Hyposerica blanchardi

Scientific classification
- Kingdom: Animalia
- Phylum: Arthropoda
- Class: Insecta
- Order: Coleoptera
- Suborder: Polyphaga
- Infraorder: Scarabaeiformia
- Family: Scarabaeidae
- Genus: Hyposerica
- Species: H. blanchardi
- Binomial name: Hyposerica blanchardi Brenske, 1899

= Hyposerica blanchardi =

- Genus: Hyposerica
- Species: blanchardi
- Authority: Brenske, 1899

Species of beetle

Hyposerica blanchardi is a species of beetle of the family Scarabaeidae. It is found in Madagascar.

==Description==
Adults reach a length of about 6 mm. They are almost black with a strong opalescent sheen above, while the underside and legs are brown.
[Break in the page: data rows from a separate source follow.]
Lemma recalc_linked_styles_result is_italic f1 :
  is_nth_bit_set (fsSelection (tblOS2 f1)) 5 = false ->
  is_nth_bit_set (macStyle (tblHead f1)) 0 = false ->
  usWeightClass (tblOS2 f1) = fd_usweightclass font_data ->
  let '(f2, _, s) :=
    recalc_linked_styles font_data linked_styles oblique_not_italic
      is_italic f1 in
  (s = "Regular" \/ s = "Italic" \/ s = "Bold" \/ s = "Bold Italic")
  /\ ((s = "Bold" \/ s = "Bold Italic") <-> heavier_linked_style f2)
  /\ (is_nth_bit_set (fsSelection (tblOS2 f2)) 5 = true
      <-> heavier_linked_style f2)
  /\ (is_nth_bit_set (macStyle (tblHead f2)) 0 = true
      <-> heavier_linked_style f2)
  /\ names f2 = names f1.
Proof.
  intros H5 H0 Hw. unfold recalc_linked_styles, heavier_linked_style.
  assert (Hsub0 : forall it,
    let s := subfamily_name_win0 font_data oblique_not_italic it in
    (s = "Regular" \/ s = "Italic" \/ s = "Bold" \/ s = "Bold Italic")
    /\ ~ (s = "Bold" \/ s = "Bold Italic")).
  { intros it. unfold subfamily_name_win0. destruct (_ || _); cbn.
    - split; [auto|]. intros [H|H]; discriminate.
    - split; [auto|]. intros [H|H]; discriminate. }
  assert (Hplain : forall P : Prop, ~ P ->
    (subfamily_name_win0 font_data oblique_not_italic is_italic = "Regular"
     \/ subfamily_name_win0 font_data oblique_not_italic is_italic = "Italic"
     \/ subfamily_name_win0 font_data oblique_not_italic is_italic = "Bold"
     \/ subfamily_name_win0 font_data oblique_not_italic is_italic = "Bold Italic")
    /\ ((subfamily_name_win0 font_data oblique_not_italic is_italic = "Bold"
         \/ subfamily_name_win0 font_data oblique_not_italic is_italic
            = "Bold Italic") <-> P)
    /\ (is_nth_bit_set (fsSelection (tblOS2 f1)) 5 = true <-> P)
    /\ (is_nth_bit_set (macStyle (tblHead f1)) 0 = true <-> P)
    /\ names f1 = names f1).
  { intros P HP. destruct (Hsub0 is_italic) as [Ha Hb].
    split; [exact Ha|]. split; [tauto|].
    rewrite H5, H0. repeat split; try tauto; intros; try discriminate. }
  destruct linked_styles as [|a [|b [|c l]]];
    try (apply Hplain; intros (a' & b' & Heq & _); discriminate).
  destruct (fd_usweightclass font_data =? Z.max a b) eqn:E.
  - assert (Hc : exists a0 b0 : Z,
               [a; b] = [a0; b0]
               /\ usWeightClass (tblOS2 (setBold f1)) = Z.max a0 b0).
    { exists a, b. split; [reflexivity|]. apply Z.eqb_eq in E.
      rewrite <- E, <- Hw. reflexivity. }
    split; [destruct is_italic; auto|].
    split; [split; [intros _; exact Hc | destruct is_italic; auto]|].
    split; [|split]; [| |reflexivity].
    + split; [intros _; exact Hc|intros _].
      change (fs_bold (style_bits_of (setBold f1)) = true).
      rewrite bits_setBold. reflexivity.
    + split; [intros _; exact Hc|intros _].
      change (mac_bold (style_bits_of (setBold f1)) = true).
      rewrite bits_setBold. reflexivity.
  - apply Hplain. intros (a' & b' & Heq & Hmax). injection Heq as <- <-.
    apply Z.eqb_neq in E. congruence.
Qed.
(** * Rabby call form: wallet adapter, chain registry and value conversion

    A shallow embedding of [src/utils/wallet.ts], [src/utils/eip7702.ts],
    [src/types/wallet.ts] and the value handling of
    [src/components/TransactionForm.tsx], with the properties the
    specification states about them.

    Conventions.  Strings are sequences of ASCII characters.  A JavaScript
    Number is modelled when it is NaN, an infinity, or a double holding an
    integer; the signed zero is not distinguished from zero.  An awaited
    provider request settles: it resolves or it rejects. *)

From Stdlib Require Import ZArith Ascii String List Lia Bool.
From stdpp Require Import base gmap strings list.

Local Open Scope Z_scope.
Set Warnings "-register-all".

(** ** Characters and regular expressions *)

Module Regex.

(** An inclusive range of characters, [lo-hi] inside a bracket class. *)
Definition inRange (lo hi c : ascii) : bool :=
  (N_of_ascii lo <=? N_of_ascii c)%N && (N_of_ascii c <=? N_of_ascii hi)%N.

Definition inClass (rs : list (ascii * ascii)) (c : ascii) : bool :=
  existsb (fun r => inRange (fst r) (snd r) c) rs.

(** The fragment of the pattern language the sources use: literal
    characters, bracket classes, concatenation, [*] and [{n}]. *)
Inductive regex : Type :=
| Void
| Eps
| Chr (c : ascii)
| Class (rs : list (ascii * ascii))
| Seq (r1 r2 : regex)
| Alt (r1 r2 : regex)
| Star (r : regex).

(** [r{n}] is [n] copies of [r] in sequence. *)
Fixpoint Times (n : nat) (r : regex) : regex :=
  match n with
  | O => Eps
  | S k => Seq r (Times k r)
  end.

Fixpoint lit (s : string) : regex :=
  match s with
  | EmptyString => Eps
  | String c s' => Seq (Chr c) (lit s')
  end.

Fixpoint nullable (r : regex) : bool :=
  match r with
  | Void => false
  | Eps => true
  | Chr _ => false
  | Class _ => false
  | Seq r1 r2 => nullable r1 && nullable r2
  | Alt r1 r2 => nullable r1 || nullable r2
  | Star _ => true
  end.

Fixpoint deriv (c : ascii) (r : regex) : regex :=
  match r with
  | Void => Void
  | Eps => Void
  | Chr d => if Ascii.eqb c d then Eps else Void
  | Class rs => if inClass rs c then Eps else Void
  | Seq r1 r2 =>
      if nullable r1
      then Alt (Seq (deriv c r1) r2) (deriv c r2)
      else Seq (deriv c r1) r2
  | Alt r1 r2 => Alt (deriv c r1) (deriv c r2)
  | Star r1 => Seq (deriv c r1) (Star r1)
  end.

(** [/^r$/.test(s)]: the whole of [s] is matched by [r]. *)
Fixpoint test (r : regex) (s : string) : bool :=
  match s with
  | EmptyString => nullable r
  | String c s' => test (deriv c r) s'
  end.

(** The language of a pattern, as a relation. *)
Inductive Matches : regex -> string -> Prop :=
| MEps : Matches Eps EmptyString
| MChr c : Matches (Chr c) (String c EmptyString)
| MClass rs c : inClass rs c = true -> Matches (Class rs) (String c EmptyString)
| MSeq r1 r2 s1 s2 :
    Matches r1 s1 -> Matches r2 s2 -> Matches (Seq r1 r2) (String.append s1 s2)
| MAltL r1 r2 s : Matches r1 s -> Matches (Alt r1 r2) s
| MAltR r1 r2 s : Matches r2 s -> Matches (Alt r1 r2) s
| MStar0 r : Matches (Star r) EmptyString
| MStarS r s1 s2 :
    Matches r s1 -> Matches (Star r) s2 -> Matches (Star r) (String.append s1 s2).

(** Every character of the string satisfies the predicate. *)
Fixpoint allChars (p : ascii -> bool) (s : string) : bool :=
  match s with
  | EmptyString => true
  | String c s' => p c && allChars p s'
  end.

End Regex.
Lemma run_loop_jobs q s : Forall2 exec_started (jobs s) (jobs (run_loop q s)).
Proof.
  revert s. induction q as [|j q IH]; intros s; cbn [run_loop].
  - case_decide; apply exec_started_refl.
  - case_decide; [|apply exec_started_refl].
    destruct (item_aborted j (set_queue q s)).
    + apply (IH (set_queue q s)).
    + set (t := executeJob j (set_processingJobs (processingJobs (set_queue q s) + 1)
                                (set_queue q s))).
      apply (Forall2_trans exec_started exec_started exec_started _ (jobs t));
        [|  |apply IH].
      * unfold exec_started. intros x y z [->| ->] [->| ->];
          [by left|by right|by right|by right].
      * unfold t. rewrite executeJob_jobs. fields.
        apply Forall2_same_length_lookup_2; [by rewrite length_alter|].
        intros i x y Hx Hy. destruct (decide (i = j)) as [->|Hne].
        -- rewrite list_lookup_alter_eq, Hx in Hy. simplify_eq/=. by right.
        -- rewrite list_lookup_alter_ne in Hy by done. simplify_eq. by left.
Qed.

Lemma run_loop_lookup q s j b :
  jobs s !! j = Some b →
  ∃ b', jobs (run_loop q s) !! j = Some b' ∧ exec_started b b'.
Proof. intros Hj. apply (Forall2_lookup_l _ _ _ _ _ (run_loop_jobs q s) Hj). Qed.

(** The fields [run] leaves alone. *)
Lemma run_loop_frame q s :
  queueAbort (run_loop q s) = queueAbort s ∧
  signals (run_loop q s) = signals s ∧
  abortJobListeners (run_loop q s) = abortJobListeners s ∧
  emitted (run_loop q s) = emitted s ∧
  waiters (run_loop q s) = waiters s ∧
  jobProcessedListeners (run_loop q s) = jobProcessedListeners s ∧
  jobCancelledListeners (run_loop q s) = jobCancelledListeners s.
Proof.
  revert s. induction q as [|j q IH]; intros s; cbn [run_loop].
  - by case_decide.
  - case_decide; [|done].
    destruct (item_aborted j (set_queue q s)).
    + apply (IH (set_queue q s)).
    + match goal with |- context [run_loop q ?t] =>
        destruct (IH t) as (E1 & E2 & E3 & E4 & E5 & E6 & E7) end.
      rewrite E1, E2, E3, E4, E5, E6, E7.
      unfold executeJob. by destruct (jobs _ !! j).
Qed.

Lemma run_loop_executed q s k :
  k ∈ executed (run_loop q s) → k ∈ executed s ∨ (k ∈ q ∧ item_aborted k s = false).
Proof.
  revert s. induction q as [|j q IH]; intros s; cbn [run_loop].
  - case_decide; by left.
  - case_decide; [|by left].
    destruct (item_aborted j (set_queue q s)) eqn:Hab.
    + intros [Hk|[Hk Hn]]%IH; [by left|right]. split; [by right|done].
    + intros [Hk|[Hk Hn]]%IH.
      * assert (k ∈ executed s ∨ k = j) as [?| ->].
        { revert Hk. unfold executeJob. destruct (jobs _ !! j); fields; [|by left].
          rewrite elem_of_app, list_elem_of_singleton. tauto. }
        -- by left.
        -- right. split; [by left|done].
      * right. split; [by right|]. rewrite <- Hn. symmetry.
        apply item_aborted_jobs. rewrite executeJob_jobs. fields.
        apply status_alter_exec.
Qed.

(** A cancelled entry at the head is dropped and the loop goes on. *)
Lemma run_skip s j q :
  queue s = j :: q → item_aborted j s = true →
  (processingJobs s < concurrency → run s = run (set_queue q s)) ∧
  (¬ processingJobs s < concurrency → run s = s).
Proof.
  intros Hq Hab. unfold run. rewrite Hq. cbn [run_loop queue set_queue]. split; intros HK.
  - rewrite decide_True by done.
    assert (item_aborted j (set_queue q s) = true) as -> by done. done.
  - by rewrite decide_False.
Qed.

(** With a free slot, [run] drops the cancelled entries in front of a
    pending job and hands that job to the executor. *)
Lemma run_loop_reaches q j s :
  (∀ k, k ∈ q → item_aborted k s = true) → item_aborted j s = false →
  is_Some (jobs s !! j) → processingJobs s < concurrency →
  j ∈ executed (run_loop (q ++ [j]) s).
Proof.
  revert s. induction q as [|k q IH]; intros s Hq Hj Hsome HK; cbn [app run_loop].
  - rewrite decide_True by done.
    assert (item_aborted j (set_queue [] s) = false) as -> by done.
    destruct Hsome as [b Hb].
    match goal with |- _ ∈ executed (if decide ?P then _ else _) => destruct (decide P) end;
      rewrite (executeJob_eq j b) by done; cbn [executed];
      apply elem_of_app; right; by apply list_elem_of_singleton.
  - rewrite decide_True by done.
    assert (item_aborted k (set_queue (q ++ [j]) s) = true) as ->.
    { apply (Hq k). by left. }
    apply IH; try done. intros i Hi. apply (Hq i). by right.
Qed.

(** ** Concrete runs *)

Lemma reachable_after l : reachable (after l).
Proof.
  unfold after. destruct (steps init l) as [s|] eqn:Hl; cbn [default].
  - eapply steps_reachable; [apply reachable_init|done].
  - apply reachable_init.
Qed.

(** ** First settlements, as the caller and the observers see them *)

Lemma not_elem_of_remove_listener j l : j ∉ remove_listener j l.
Proof. rewrite elem_of_remove_listener. tauto. Qed.

Lemma finished_first_settlement j b st a p ev logs W L1 L2 s :
  jobs s !! j = Some b →
  first_settlement j b st p ev s
    (with_waits W L1 L2 (finished j b (job_after st a p b) ev logs s)).
Proof.
  intros Hj. assert (j < length (jobs s))%nat by (by eapply lookup_lt_Some).
  unfold first_settlement, released, status_of, promise_of, with_waits, finished.
  fields. rewrite list_lookup_insert_eq by done.
  repeat split; try done.
  - apply not_elem_of_remove_listener.
  - apply not_elem_of_remove_listener.
  - intros sg ->. unfold signal_of. fields. rewrite lookup_alter_eq.
    destruct (signals s !! sg); cbn; [apply not_elem_of_remove_listener|].
    apply not_elem_of_nil.
  - apply lookup_delete_eq.
Qed.

Lemma timeout_fired_first j b s :
  Inv s → jobs s !! j = Some b → j_status b = pending →
  first_settlement j b aborted (Rejected (new_Error "timeout"))
    (job_cancelled (j_id b) (j_data b) timeout_reason (length (queue s)))
    s (timeout_fired j s).
Proof.
  intros HI Hj Hst. destruct (inv_pending _ HI j b Hj Hst) as (Hab & Hpr & _).
  destruct (timeout_fired_pending j b s Hj Hst) as (W & L1 & L2 & ->).
  unfold cancelled, cancel_reason. rewrite Hab, Hpr.
  by apply finished_first_settlement.
Qed.

Lemma onTimeoutOrAbort_first j b s :
  Inv s → jobs s !! j = Some b → j_status b = pending →
  first_settlement j b aborted (Rejected (new_Error "timeout"))
    (job_cancelled (j_id b) (j_data b) timeout_reason (length (queue s)))
    s (onTimeoutOrAbort j s).
Proof.
  intros HI Hj Hst. destruct (inv_pending _ HI j b Hj Hst) as (Hab & Hpr & _).
  destruct (onTimeoutOrAbort_pending j s b Hj Hst) as (W & L1 & L2 & ->).
  unfold cancelled, cancel_reason. rewrite Hab, Hpr.
  by apply finished_first_settlement.
Qed.

Lemma jobAbort_abort_first j b s :
  Inv s → jobs s !! j = Some b → j_status b = pending →
  first_settlement j b aborted (Rejected (new_Error "abort"))
    (job_cancelled (j_id b) (j_data b) abort_reason (length (queue s)))
    s (jobAbort_abort j s).
Proof.
  intros HI Hj Hst. destruct (inv_pending _ HI j b Hj Hst) as (Hab & Hpr & _).
  destruct (jobAbort_abort_pending j s b Hj Hab Hst) as (W & L1 & L2 & ->).
  unfold aborted_state. rewrite Hpr.
  by apply finished_first_settlement.
Qed.

Lemma resolve_first j b output s :
  Inv s → jobs s !! j = Some b → j_status b = pending →
  first_settlement j b processed (Fulfilled output)
    (job_processed (j_id b) (j_data b) (StatusOutput output) (length (queue s)))
    s (resolve j output s).
Proof.
  intros HI Hj Hst. destruct (inv_pending _ HI j b Hj Hst) as (Hab & Hpr & _).
  destruct (resolve_pending j output s b Hj Hst) as (W & L1 & L2 & ->).
  rewrite Hpr. by apply finished_first_settlement.
Qed.

Lemma reject_first j b err error s :
  Inv s → jobs s !! j = Some b → j_status b = pending → to_Error err = Some error →
  ∃ s', reject j err s = Returns s' ∧
    first_settlement j b processed (Rejected error)
      (job_processed (j_id b) (j_data b) (StatusError error) (length (queue s)))
      s s'.
Proof.
  intros HI Hj Hst He. destruct (inv_pending _ HI j b Hj Hst) as (Hab & Hpr & _).
  destruct (reject_pending j err error s b Hj Hst He) as (W & L1 & L2 & ->).
  eexists. split; [done|]. rewrite Hpr. by apply finished_first_settlement.
Qed.

Lemma cancels_settles_only a : cancels a → settles_only a.
Proof. by destruct a. Qed.

(** ** A job that left [pending] stays as it is *)

Lemma final_stable s a s' j b :
  Inv s → step s a = Some s' → jobs s !! j = Some b → j_status b ≠ pending →
  ∃ b', jobs s' !! j = Some b' ∧ j_status b' = j_status b ∧ j_promise b' = j_promise b.
Proof.
  intros HI Hstep Hj Hst.
  assert (∀ t, state_le s t →
    ∃ b', jobs t !! j = Some b' ∧ j_status b' = j_status b ∧ j_promise b' = j_promise b)
    as Hle.
  { intros t Ht. destruct (Forall2_lookup_l _ _ _ _ _ (le_jobs _ _ Ht) Hj)
      as (b' & Hb' & Hbb'). exists b'. split; [done|]. by apply (le_final _ _ Hbb'). }
  assert (∀ t q x, jobs t !! j = Some x → j_status x = j_status b →
    j_promise x = j_promise b →
    ∃ b', jobs (run_loop q t) !! j = Some b' ∧ j_status b' = j_status b ∧
          j_promise b' = j_promise b) as Hrun.
  { intros t q x Hx E1 E2. destruct (run_loop_lookup q t j x Hx) as (b' & Hb' & Hs).
    exists b'. split; [done|]. by destruct Hs as [-> | ->]. }
  destruct a as [id data qt sig| | | | |k r|k| |];
    try (by apply Hle; eapply step_state_le); cbn [step] in Hstep.
  - case_decide; [done|]. simplify_eq. rewrite process_enqueued. unfold run. apply (Hrun _ _ b); try done.
    cbn [jobs enqueued]. by apply lookup_app_l_Some.
  - case_decide as Hex; [|done]. simplify_eq.
    apply exec_of_Some in Hex as (bk & Hk & Hex).
    destruct (settles_spec k r s bk Hk Hex) as (Hle1 & _).
    destruct (Hle _ Hle1) as (b' & Hb' & E1 & E2). fields.
    destruct (decide (k = j)) as [->|Hne].
    + rewrite list_lookup_alter_eq, Hb'. by eexists.
    + rewrite list_lookup_alter_ne by done. by eexists.
  - case_decide as Hex; [|done]. simplify_eq. unfold run.
    destruct (decide (k = j)) as [->|Hne].
    + apply (Hrun _ _ (set_exec Released b)); try done.
      fields. by rewrite list_lookup_alter_eq, Hj.
    + apply (Hrun _ _ b); try done. fields. by rewrite list_lookup_alter_ne.
Qed.

(** A cancelled job the executor was not called for is never handed to it. *)
Lemma skipped_stable s a s' j b :
  Inv s → step s a = Some s' → jobs s !! j = Some b → j_status b = aborted →
  j ∉ executed s → j ∉ executed s'.
Proof.
  intros HI Hstep Hj Hst Hex.
  assert (∀ t q, executed t = executed s → jobs t !! j = Some b ∨
            (∃ e, jobs t !! j = Some (set_exec e b)) →
            j ∉ executed (run_loop q t)) as Hrun.
  { intros t q Ht Hjt [Hin|[_ Hab]]%run_loop_executed; [by rewrite Ht in Hin|].
    revert Hab. unfold item_aborted, status_of.
    destruct Hjt as [-> |[e ->]]; cbn; rewrite Hst; by rewrite bool_decide_eq_false. }
  destruct a as [id data qt sig| | | | |k r|k| |];
    try (by rewrite (le_executed _ _ (step_state_le _ _ _ HI Hstep Logic.I)));
    cbn [step] in Hstep.
  - case_decide; [done|]. simplify_eq. rewrite process_enqueued. unfold run. apply Hrun; [done|].
    left. cbn [jobs enqueued]. by apply lookup_app_l_Some.
  - case_decide as Hk; [|done]. simplify_eq.
    apply exec_of_Some in Hk as (bk & Hk & Hexk).
    destruct (settles_spec k r s bk Hk Hexk) as (Hle1 & _).
    fields. by rewrite (le_executed _ _ Hle1).
  - case_decide as Hk; [|done]. simplify_eq. unfold run. apply Hrun; [done|].
    fields. destruct (decide (k = j)) as [->|Hne].
    + right. exists Released. by rewrite list_lookup_alter_eq, Hj.
    + left. by rewrite list_lookup_alter_ne.
Qed.

Lemma skipped_forever l s s'' j b :
  Inv s → steps s l = Some s'' → jobs s !! j = Some b → j_status b = aborted →
  j ∉ executed s →
  ∃ b'', jobs s'' !! j = Some b'' ∧ j_status b'' = aborted ∧
         j_promise b'' = j_promise b ∧ j_exec b'' = NotStarted ∧ j ∉ executed s''.
Proof.
  revert s b. induction l as [|a l IH]; intros s b HI Hl Hj Hst Hex; cbn [steps] in Hl.
  - simplify_eq. exists b. repeat split; try done. by apply (inv_exec _ HI j b).
  - destruct (step s a) as [s1|] eqn:Hstep; [|done].
    destruct (final_stable s a s1 j b HI Hstep Hj) as (b1 & Hb1 & E1 & E2);
      [by rewrite Hst|].
    destruct (IH s1 b1) as (b'' & ? & ? & ? & ? & ?); try done.
    + by eapply Inv_step.
    + congruence.
    + by eapply skipped_stable.
    + exists b''. repeat split; try done. congruence.
Qed.

Lemma queue_not_executed s j : Inv s → j ∈ queue s → j ∉ executed s.
Proof.
  intros HI Hin Hex. apply (inv_executed_popped _ HI) in Hex.
  rewrite (inv_queue _ HI) in Hin. apply elem_of_seq in Hin. lia.
Qed.
(** The first probed key that holds a text naming an existing file decides
    the resolution: the result is that file's absolute path, whatever the
    download directory contains and whether or not the response carries a
    body, and nothing is written. *)
Theorem resolve_probed_path (fs : FS) (d : list (string * PyVal))
    (before after : list string) (key v : string) :
  PATH_KEYS = before ++ key :: after ->
  Forall (fun k => truthy (dict_get d k VNone) = false) before ->
  dict_get d key VNone = VStr v ->
  v <> ""%string ->
  let candidate := if starts_with_slash v then v else path_join DOWNLOAD_DIR v in
  fs_exists fs candidate = true ->
  fs_exists fs (abspath candidate) = true ->
  nonempty (abspath candidate) = true ->
  resolve_local_path abspath DOWNLOAD_DIR SYLLABUS_FILE_NAME fs (VDict d)
  = (Returned (abspath candidate), fs_exists fs).
Proof.
  intros Hkeys Hbefore Hval Hv candidate Hexists Habs Hne. subst candidate.
  unfold resolve_local_path, locate_on_disk. rewrite Hkeys, probe_keys_skip by exact Hbefore.
  cbn [probe_keys]. rewrite Hval. cbn [truthy].
  destruct (String.eqb_spec v "") as [?|_]; [contradiction|]. cbn [negb].
  rewrite Hexists. unfold path_found.
  repeat (progress (cbn [negb andb]; rewrite ?Hne, ?Habs)). reflexivity.
Qed.

(** A probed key that holds a value which is not text, such as the file's
    metadata, makes the resolution raise [TypeError] before any other
    strategy is tried. *)
Theorem resolve_probed_value_not_text (fs : FS) (d : list (string * PyVal))
    (before after : list string) (key : string) (val : PyVal) :
  PATH_KEYS = before ++ key :: after ->
  Forall (fun k => truthy (dict_get d k VNone) = false) before ->
  dict_get d key VNone = val ->
  truthy val = true ->
  (forall s, val <> VStr s) ->
  exists e,
    resolve_local_path abspath DOWNLOAD_DIR SYLLABUS_FILE_NAME fs (VDict d)
    = (Raised e, fs_exists fs)
    /\ exc_kind e = TypeError.
Proof.
  intros Hkeys Hbefore Hval Htruthy Hnot.
  exists (path_type_error val). split; [|reflexivity].
  unfold resolve_local_path, locate_on_disk. rewrite Hkeys, probe_keys_skip by exact Hbefore.
  cbn [probe_keys]. rewrite Hval, Htruthy.
  destruct val; try reflexivity. now destruct (Hnot s).
Qed.

End ResolveProperties.

Lemma resolve_probed_path_witness :
  resolve_local_path abspath_of_absolute "/srv/downloads" "syllabus.pdf" sample_fs
    (VDict [("path", VStr "syllabus.pdf")])
  = (Returned (abspath_of_absolute
                 (if starts_with_slash "syllabus.pdf" then "syllabus.pdf"%string
                  else path_join "/srv/downloads" "syllabus.pdf")),
     fs_exists sample_fs).
Proof.
  apply (resolve_probed_path abspath_of_absolute "/srv/downloads" "syllabus.pdf" sample_fs
           [("path", VStr "syllabus.pdf")]
           ["file_path"%string] ["local_path"; "download_path"; "file"; "name"]%string
           "path" "syllabus.pdf"); try reflexivity.
  - repeat constructor.
  - discriminate.
Defined.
The elytra have narrow, fine but sharp ribs, between which there are always two rows of punctures. The head is large, the clypeus broad with rounded corners, dully punctured, somewhat tuberculate. The frons is very dully punctured. The pronotum is short and broad, slightly rounded at the sides but distinctly margined, not very deeply incised anteriorly, the hind angles angular with slight rounding. The striae on the elytra are very fine but distinctly raised, yet they are less noticeable because the tomentum is very strong.